戻り値を活用して処理全体を整理する考え方については、「【VBA】プロシージャの戻り値の活用方法|Function設計で処理を整理する」もあわせて確認しておくと、より再利用性の高いコードを構築できるようになります。
✅ 実務で最も重要な判断:Like演算子を使うべき場面と使わない場面
Like演算子は非常に便利ですが、すべての場面で使うべきではありません。
特に、厳密な一致が求められる場面では、部分一致は危険になることがあります。
たとえば、社員番号や商品コードなどでは、1文字違うだけで意味が変わります。
このようなデータに対して部分一致を使うと、重大な誤判定につながる可能性があります。
つまり、Like演算子は「便利な道具」であり、「万能」ではありません。
ここで、使うべき場面と避けるべき場面を整理しておくことが重要です。
この判断が、安定したシステムを作るための基礎になります。
・Like演算子を使う場面
コメント検索
住所検索
キーワード判定
エラー検出
・Like演算子を使わない場面
社員番号
商品コード
ID
数値コード
条件が増えてきたときに重要になるのは、単にコードを書き足すことではなく、「どのように設計するか」という視点です。
マクロが複雑化して管理できなくなる前に押さえておきたい基本的な考え方については、「Excelマクロがブラックボックス化する前に考える設計の考え方」もあわせて確認しておくと、長期的に安定した仕組みを構築できるようになります。

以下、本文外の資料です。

(* ===== verification/Distributor.v ===== *)
(** * Placement of data and metadata ([src/global/rpc/distributor.cpp])

    The three [Distributor] classes.  [std::hash<std::string>] is a
    parameter: its only law is that it returns a [size_t]. *)

From S2P Require Import Prelude.

(** The virtual methods of [Distributor]. *)
Record Distributor := MkDistributor {
  localhost : Z;
  locate_data : str -> Z -> Z;
  locate_file_metadata : str -> Z;
  locate_directory_metadata : str -> list Z
}.

(** [iota(all_hosts_.begin(), all_hosts_.end(), 0)] over [hosts_size] slots. *)
Definition all_hosts (hosts_size : Z) : list Z := Z.of_nat <$> seq 0 (Z.to_nat hosts_size).

Section distributors.
Context (str_hash : str -> Z).

(** [SimpleHashDistributor].  A chunk id is narrowed to [chunkid_t]
    ([unsigned int]) at the call. *)
Definition SimpleHashDistributor (localhost_ hosts_size : Z) : Distributor := {|
  localhost := localhost_;
  locate_data path chnk_id :=
    u32 (str_hash (path ++ to_string_u (u32 chnk_id)) mod hosts_size);
  locate_file_metadata path := u32 (str_hash path mod hosts_size);
  locate_directory_metadata path := all_hosts hosts_size
|}.

(** [LocalOnlyDistributor]. *)
Definition LocalOnlyDistributor (localhost_ : Z) : Distributor := {|
  localhost := localhost_;
  locate_data path chnk_id := localhost_;
  locate_file_metadata path := localhost_;
  locate_directory_metadata path := [localhost_]
|}.

(** [ForwarderDistributor]: data go to the forwarder, metadata are hashed. *)
Definition ForwarderDistributor (fwhost hosts_size : Z) : Distributor := {|
  localhost := fwhost;
  locate_data path chnk_id := fwhost;
  locate_file_metadata path := u32 (str_hash path mod hosts_size);
  locate_directory_metadata path := all_hosts hosts_size
|}.
End distributors.

(** What the forwarding code relies on: every location is an index of the
    host table, and a directory is looked up on the host of every entry. *)
Class DistributorOk (n : Z) (d : Distributor) : Prop := {
  locate_data_range path id : 0 <= locate_data d path id < n;
  locate_metadata_range path : 0 <= locate_file_metadata d path < n;
  locate_directory_range path h : h ∈ locate_directory_metadata d path -> 0 <= h < n;
  locate_directory_complete path p :
    locate_file_metadata d p ∈ locate_directory_metadata d path;
  locate_directory_nodup path : NoDup (locate_directory_metadata d path)
}.

Lemma elem_of_all_hosts n h : h ∈ all_hosts n <-> 0 <= h < n.
Proof.
  unfold all_hosts. rewrite list_elem_of_fmap. setoid_rewrite elem_of_seq. split.
  - intros (i & -> & Hi). lia.
  - intros Hh. exists (Z.to_nat h). lia.
Qed.

Lemma all_hosts_nodup n : NoDup (all_hosts n).
Proof. apply NoDup_fmap_2; [apply _|]. apply NoDup_seq. Qed.

Lemma u32_mod_range h n : 0 < n < 2 ^ 32 -> 0 <= u32 (h mod n) < n.
Proof.
  intros Hn. pose proof (Z.mod_pos_bound h n). rewrite wrapu_small by int_solve. lia.
Qed.

Section instances.
Context (str_hash : str -> Z) (n : Z).

Lemma SimpleHashDistributor_ok l :
  0 < n < 2 ^ 32 -> DistributorOk n (SimpleHashDistributor str_hash l n).
Proof.
  intros Hn. split; simpl; intros; try by apply u32_mod_range.
  - by apply elem_of_all_hosts.
  - by apply elem_of_all_hosts, u32_mod_range.
  - apply all_hosts_nodup.
Qed.

Lemma LocalOnlyDistributor_ok l :
  0 <= l < n -> DistributorOk n (LocalOnlyDistributor l).
Proof.
  intros Hl. split; simpl; intros; try done.
  - by apply list_elem_of_singleton in H as ->.
  - by apply list_elem_of_singleton.
  - apply NoDup_singleton.
Qed.

Lemma ForwarderDistributor_ok f :
  0 < n < 2 ^ 32 -> 0 <= f < n -> DistributorOk n (ForwarderDistributor str_hash f n).
Proof.
  intros Hn Hf. split; simpl; intros; try done; try by apply u32_mod_range.
  - by apply elem_of_all_hosts.
  - by apply elem_of_all_hosts, u32_mod_range.
  - apply all_hosts_nodup.
Qed.

(** The daemon rebuilds a [SimpleHashDistributor] from the host id and
    host count in the request: placement does not depend on who asks. *)
Lemma locate_data_any_localhost l1 l2 path id :
  locate_data (SimpleHashDistributor str_hash l1 n) path id =
  locate_data (SimpleHashDistributor str_hash l2 n) path id.
Proof. done. Qed.
End instances.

✅ まとめ:Like演算子の複数条件は「書き方」ではなく「管理」で決まる
今回の内容を整理すると、Like演算子の複数条件は単なる構文ではなく、
条件をどう管理するかという設計の問題であることが分かります。
- Like演算子は複数条件を簡単に扱える
- 条件が増えるとコードが読みにくくなる
- 配列を使うと保守性が向上する
- 関数化すると再利用性が高まる
- 条件はコードではなくデータとして管理する
- 部分一致は用途を選ぶ必要がある
そして最も重要なのは:
条件は増えるものとして設計する
という考え方です。
この視点を持つことで、
将来の仕様変更や業務拡張にも耐えられる、
壊れない条件分岐を作ることができるようになります。